AMP-activated protein kinase: maintaining energy homeostasis at the cellular and whole-body levels

Abstract

The adenosine monophosphate (AMP)-activated protein kinase (AMPK) signaling pathway arose early during evolution of eukaryotic cells, when it appears to have been involved in the response to glucose starvation and perhaps also in monitoring the output of the newly acquired mitochondria. Due to the advent of hormonal regulation of glucose homeostasis, glucose starvation is a less frequent event for mammalian cells than for single-celled eukaryotes. Nevertheless, the AMPK system has been preserved in mammals where, by monitoring cellular AMP:adenosine triphosphate (ATP) and adenosine diphosphate (ADP):ATP ratios and balancing the rates of catabolism and ATP consumption, it maintains energy homeostasis at a cell-autonomous level. In addition, hormones involved in maintaining energy balance at the whole-body level interact with AMPK in the hypothalamus. AMPK is activated by two widely used clinical drugs, metformin and aspirin, and also by many natural products of plants that are either derived from traditional medicines or are promoted as "nutraceuticals."

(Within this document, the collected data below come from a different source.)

(** C7. A build never trips the stamp assertion, even with assertions
    compiled in, and ends with every entry stamped with the session UUID of
    its ID. An entry found with another stamp makes [BLI_assert] fail; the
    code has no statement that rewrites the stamp of an entry that is there:
    the ensure block hands such an entry back unchanged, and the callback and
    [BKE_main_relations_tag_set] keep its stamp. *)
Theorem relations_entry_stamp_checked_never_updated :
  (∀ bmain flag_arg,
     ∃ bmain' r, BKE_main_relations_create env mem bmain flag_arg = Some bmain' ∧
                 relations bmain' = Some r ∧
                 relations_stamps_ok mem (relations_from_pointers r)) ∧
  (∀ gh (id : positive) entry,
     BLI_assert_enabled env = true →
     gh !! id = Some entry → session_uuid entry ≠ id_session_uuid mem id →
     relations_entry_ensure env mem gh id = None) ∧
  (∀ gh (id : positive) gh' (p : positive) entry,
     relations_entry_ensure env mem gh id = Some gh' →
     gh !! p = Some entry → gh' !! p = Some entry) ∧
  (∀ cb_data r ret r' (p : positive) entry,
     main_relations_create_idlink_cb env mem cb_data r = Some (ret, r') →
     relations_from_pointers r !! p = Some entry →
     ∃ entry', relations_from_pointers r' !! p = Some entry' ∧
               session_uuid entry' = session_uuid entry) ∧
  (∀ bmain tag value (id : positive) entry,
     main_relations_lookup bmain id = Some entry →
     ∃ entry', main_relations_lookup (BKE_main_relations_tag_set bmain tag value) id
                 = Some entry' ∧
               session_uuid entry' = session_uuid entry).
Proof.
  split; [|split; [|split; [|split]]].
  - intros bmain flag_arg.
    destruct (BKE_main_relations_create_spec env mem bmain flag_arg)
      as (r & E & _ & _ & Hok & _).
    by eexists _, r.
  - apply relations_entry_ensure_mismatch.
  - apply relations_entry_ensure_keeps.
  - intros cb_data r ret r' p entry E Hl.
    destruct (main_relations_create_idlink_cb_keeps env mem _ _ _ _ _ _ E Hl)
      as (entry' & ? & ? & _).
    by exists entry'.
  - intros bmain tag value id entry Hl.
    rewrite main_relations_lookup_tag_set, Hl. simpl. by eexists.
Qed.

End relations_properties.

(** C4, as amended. Setting a tag on all entries and then clearing it is
    the same as clearing it: every entry ends with its earlier tag word minus
    the bits of the tag, its lists and stamp untouched. The earlier word is
    therefore restored exactly in the entries that had no bit of the tag
    set. *)
Theorem BKE_main_relations_tag_set_then_clear bmain tag (id : positive) entry :
  main_relations_lookup bmain id = Some entry →
  BKE_main_relations_tag_set (BKE_main_relations_tag_set bmain tag true) tag false =
    BKE_main_relations_tag_set bmain tag false ∧
  ∃ entry',
    main_relations_lookup
      (BKE_main_relations_tag_set (BKE_main_relations_tag_set bmain tag true) tag false)
      id = Some entry' ∧
    tags entry' = uint (Z.land (tags entry) (Z.lnot tag)) ∧
    (0 ≤ tags entry < 2 ^ 32 → Z.land (tags entry) tag = 0 →
     tags entry' = tags entry) ∧
    to_ids entry' = to_ids entry ∧ from_ids entry' = from_ids entry ∧
    session_uuid entry' = session_uuid entry.
Proof.
  intros Hl. split.
  - unfold BKE_main_relations_tag_set.
    destruct (relations bmain) as [r|] eqn:Hr; simpl; [|by rewrite Hr].
    do 3 f_equal. rewrite <- map_fmap_compose. apply map_fmap_ext.
    intros p e _. unfold entry_tag_set, compose. simpl. f_equal.
    apply uint_set_then_clear.
  - rewrite !main_relations_lookup_tag_set, Hl. simpl. eexists. split; [done|].
    simpl. split; [apply uint_set_then_clear|]. split; [|done].
    intros Hrange Hland. rewrite uint_set_then_clear. by apply uint_clear_unset.
Qed.

(** C10. [BKE_main_relations_tag_set] leaves the Registry, the build flags
    and the set of keys of the hash as they are, and in every entry the two
    lists, the stamp and every bit of the tag word that is not a bit of the
    tag. *)
Theorem BKE_main_relations_tag_set_frame bmain tag value :
  main_listbases (BKE_main_relations_tag_set bmain tag value) = main_listbases bmain ∧
  match relations bmain with
  | None => relations (BKE_main_relations_tag_set bmain tag value) = None
  | Some r =>
      ∃ r', relations (BKE_main_relations_tag_set bmain tag value) = Some r' ∧
            dom (relations_from_pointers r') = dom (relations_from_pointers r) ∧
            flag r' = flag r
  end ∧
  ∀ id : positive,
    match main_relations_lookup bmain id with
    | None => main_relations_lookup (BKE_main_relations_tag_set bmain tag value) id = None
    | Some entry =>
        ∃ entry',
          main_relations_lookup (BKE_main_relations_tag_set bmain tag value) id
            = Some entry' ∧
          to_ids entry' = to_ids entry ∧
          from_ids entry' = from_ids entry ∧
          session_uuid entry' = session_uuid entry ∧
          ∀ i, 0 ≤ i < 32 → Z.testbit tag i = false →
               Z.testbit (tags entry') i = Z.testbit (tags entry) i
    end.
Proof.
  split; [|split].
  - unfold BKE_main_relations_tag_set. by destruct (relations bmain).
  - unfold BKE_main_relations_tag_set. destruct (relations bmain) as [r|] eqn:Hr.
    + eexists. split; [done|]. simpl. by rewrite dom_fmap_L.
    + done.
  - intros id. rewrite main_relations_lookup_tag_set.
    destruct (main_relations_lookup bmain id) as [entry|]; [|done].
    simpl. eexists. split; [done|]. simpl. repeat split; try done.
    intros i Hi Hbit. destruct value.
    + rewrite uint_testbit, decide_True by done.
      rewrite Z.lor_spec, Hbit. by rewrite orb_false_r.
    + rewrite uint_testbit, decide_True by done.
      rewrite Z.land_spec. rewrite Z.lnot_spec by lia.
      rewrite Hbit. by rewrite andb_true_r.
Qed.

(** C6. [BKE_main_relations_free] leaves [relations] null and the Registry
    as it was; on a [Main] whose [relations] is null already it changes
    nothing; and after it a lookup of any ID finds no entry. *)
Theorem BKE_main_relations_free_unbuilt bmain :
  relations (BKE_main_relations_free bmain) = None ∧
  main_listbases (BKE_main_relations_free bmain) = main_listbases bmain ∧
  (relations bmain = None → BKE_main_relations_free bmain = bmain) ∧
  BKE_main_relations_free (BKE_main_relations_free bmain) = BKE_main_relations_free bmain ∧
  ∀ id : positive, main_relations_lookup (BKE_main_relations_free bmain) id = None.
Proof.
  unfold BKE_main_relations_free, main_relations_lookup.
  destruct (relations bmain) as [r|] eqn:Hr; simpl; rewrite ?Hr; by repeat split.
Qed.

(** C9. The set [BKE_main_gset_create] returns holds every ID of the
    Registry; given a set, it returns that set with the IDs of the Registry
    added, so everything that was in it is still there; given none, it
    returns exactly the IDs of the Registry. *)
Theorem BKE_main_gset_create_members bmain (gset_arg : option (gset positive)) :
  (∀ id, id ∈ FOREACH_MAIN_ID bmain → id ∈ BKE_main_gset_create bmain gset_arg) ∧
  (∀ gs, gset_arg = Some gs →
         gs ⊆ BKE_main_gset_create bmain gset_arg ∧
         BKE_main_gset_create bmain gset_arg = list_to_set (FOREACH_MAIN_ID bmain) ∪ gs) ∧
  (gset_arg = None →
   BKE_main_gset_create bmain gset_arg = list_to_set (FOREACH_MAIN_ID bmain)).
Proof.
  rewrite BKE_main_gset_create_union. split; [|split].
  - intros id Hid. apply elem_of_union_l. by apply elem_of_list_to_set.
  - intros gs ->. simpl. split; [set_solver|done].
  - intros ->. simpl. set_solver.
Qed.

(** ** The column adapter against its specification *)

(** C8. [get_column_values] returns a null pointer when the component has
    no attribute of the requested name, when the attribute lives on another
    domain than the data source, and when the type of its values is none of
    the six the function has a column for. *)
Theorem get_column_values_absent {CPPType GenericValue ColumnWidth ColumnValues : Type}
    (cpp_type_to_custom_data_type : CPPType → CustomDataType)
    (column_values_from_function :
       eSpreadsheetColumnValueType → string → Z → (Z → @CellValue GenericValue) →
       option ColumnWidth → option ColumnValues)
    (width2 width3 width_color : ColumnWidth)
    (self : @GeometryDataSource CPPType GenericValue)
    (column_id : SpreadsheetColumnID) :
  varray (attribute_try_get_for_read (component_ self) (name column_id)) = None ∨
  domain (attribute_try_get_for_read (component_ self) (name column_id)) ≠ domain_ self ∨
  (∃ values,
     varray (attribute_try_get_for_read (component_ self) (name column_id)) = Some values ∧
     cpp_type_to_custom_data_type (varray_type values) ∉ displayable_types) →
  get_column_values cpp_type_to_custom_data_type column_values_from_function
    width2 width3 width_color self column_id = None.
Proof.
  unfold get_column_values.
  destruct (varray (attribute_try_get_for_read (component_ self) (name column_id)))
    as [values|]; [|done].
  intros [?|[Hdom|(values' & [= <-] & Htype)]]; [done| |].
  - by rewrite bool_decide_eq_true_2.
  - case_bool_decide; [done|].
    destruct (cpp_type_to_custom_data_type (varray_type values)); try done;
      exfalso; apply Htype; unfold displayable_types; set_solver.
Qed.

Keywords: energy balance; ghrelin; leptin; metformin; salicylate; traditional medicine.

Figure 1. Mechanisms for activation of AMPK by AMP.

AMPK is activated by phosphorylation of Thr172 by the upstream kinases LKB1 and CaMKKβ, a modification that is reversed by protein phosphatases (PP). AMP has three effects caused by binding to one or more of three AMP-binding sites on the AMPK-γ subunit: (i) promoting Thr172 phosphorylation by LKB1; (ii) inhibiting Thr172 dephosphorylation; (iii) causing allosteric activation of the phosphorylated kinase. Only mechanism (ii) is mimicked by binding of ADP, but all three are antagonized by binding of ATP.

Figure 2. Mechanism by which AMPK maintains cellular energy homoeostasis in mammalian cells.

Catabolism generates ATP from ADP, whereas energy-requiring cellular processes mainly convert ATP to ADP. If ATP consumption exceeds ATP production, the ADP:ATP ratio rises and this is converted by adenylate kinase into an even larger rise in AMP:ATP ratio, activating AMPK. AMPK attempts to restore energy homeostasis by activating catabolism and inhibiting ATP consumption.

Figure 3. Role of AMPK in the hypothalamus in regulating whole body energy balance.

The diagram summarizes some of the many hormonal controls that control whole body energy balance, emphasizing the central role of AMPK in hypothalamic neurons (see text for details).